Bloomberg Línea — Em um ambiente de inflação e custos elevados, a farmacêutica alemã Merck se prepara para capturar o aumento de demanda esperado para o mercado brasileiro. O grupo vai investir R$ 100 milhões de 2023 a 2025 em sua fábrica em Jacarepaguá, no Rio de Janeiro, para buscar crescimento, afirma o CEO global de Healthcare da Merck, Peter Guenter, em entrevista exclusiva à Bloomberg Línea.

“Nos últimos dois anos, a América Latina apresentou o crescimento mais acelerado dentro do grupo e a razão é muito clara, há mais diagnósticos e tratamentos disponíveis. Estruturalmente, o setor farmacêutico, de healthcare, vai continuar crescendo na região e no Brasil”, disse o executivo.

Globalmente, a receita líquida do grupo aumentou 12,9% em 2022, para 22,2 bilhões de euros. O Brasil representa 33% do negócio healthcare da Merck na América Latina.

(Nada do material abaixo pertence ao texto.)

Definition v4_field_reads (n : Z) : bool :=
  bool_decide (v4_field 0 0 (FormatUint n) = Some n) &&
  forallb (fun c => negb (has_byte c (FormatUint n))) [".";":";"%";"[";"]"]%char.
Lemma v4_field_print n : 0 <= n < 256 ->
  v4_field 0 0 (FormatUint n) = Some n /\ (forall c, c ∈ [".";":";"%";"[";"]"]%char -> has_byte c (FormatUint n) = false).
Proof.
  intros Hn. assert (Hall : forallb v4_field_reads (Z.of_nat <$> seq 0 256) = true) by by vm_compute.
  rewrite forallb_forall in Hall. specialize (Hall n). unfold v4_field_reads in Hall.
  rewrite andb_true_iff, bool_decide_eq_true, forallb_forall in Hall. destruct Hall as [H1 H2].
  { apply list_elem_of_In, list_elem_of_fmap. exists (Z.to_nat n). split; [lia|]. apply elem_of_seq. lia. }
  split; [done|]. intros c Hc. apply negb_true_iff, H2, list_elem_of_In, Hc.
Qed.

Lemma parseIPv4Fields_print a b c d :
  Forall (fun n => 0 <= n < 256) [a; b; c; d] -> parseIPv4Fields (print_v4 a b c d) = Some [a; b; c; d].
Proof.
  rewrite !Forall_cons. intros (Ha & Hb & Hc & Hd & _). unfold parseIPv4Fields, print_v4.
  destruct (v4_field_print a Ha) as [Fa Na], (v4_field_print b Hb) as [Fb Nb], (v4_field_print c Hc) as [Fc Nc], (v4_field_print d Hd) as [Fd Nd].
  rewrite !SplitByte_app, SplitByte_one by (first [apply Na|apply Nb|apply Nc|apply Nd]; in_list).
  cbn. by rewrite Fa, Fb, Fc, Fd.
Qed.

Lemma address_kind_v4 s t : (forall c, c ∈ [".";":";"%"]%char -> has_byte c s = false) -> address_kind (s +:+ String "." t) = Some "."%char.
Proof.
  intros Hs. induction s as [|x s IH]; [done|]. rewrite string_app_cons. cbn [address_kind].
  assert (Hx : x ∉ [".";":";"%"]%char).
  { intros Hin. specialize (Hs x Hin). cbn in Hs. by rewrite bool_decide_eq_true_2 in Hs. }
  rewrite bool_decide_eq_false_2 by done. apply IH. intros c Hc. specialize (Hs c Hc). cbn in Hs. by apply orb_false_iff in Hs as [_ ?].
Qed.

Lemma index_byte_app c h t : has_byte c h = false -> index_byte c (h +:+ String c t) = Some (String.length h).
Proof.
  intros Hh. induction h as [|d h IH].
  - rewrite string_app_nil. cbn. by rewrite bool_decide_eq_true_2.
  - rewrite string_app_cons. cbn in *. apply orb_false_iff in Hh as [Hd Hh]. apply bool_decide_eq_false in Hd.
    rewrite bool_decide_eq_false_2 by congruence. by rewrite IH.
Qed.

Segundo Guenter, o cenário global tem afetado toda a indústria. “Como uma empresa global, estamos monitorando de perto questões geopolíticas, como a relação entre Estados Unidos, Europa e China. A inflação e os juros também são uma preocupação para nós, impactam nosso custo, por isso é importante que a empresa permaneça disciplinada para adaptar os preços.”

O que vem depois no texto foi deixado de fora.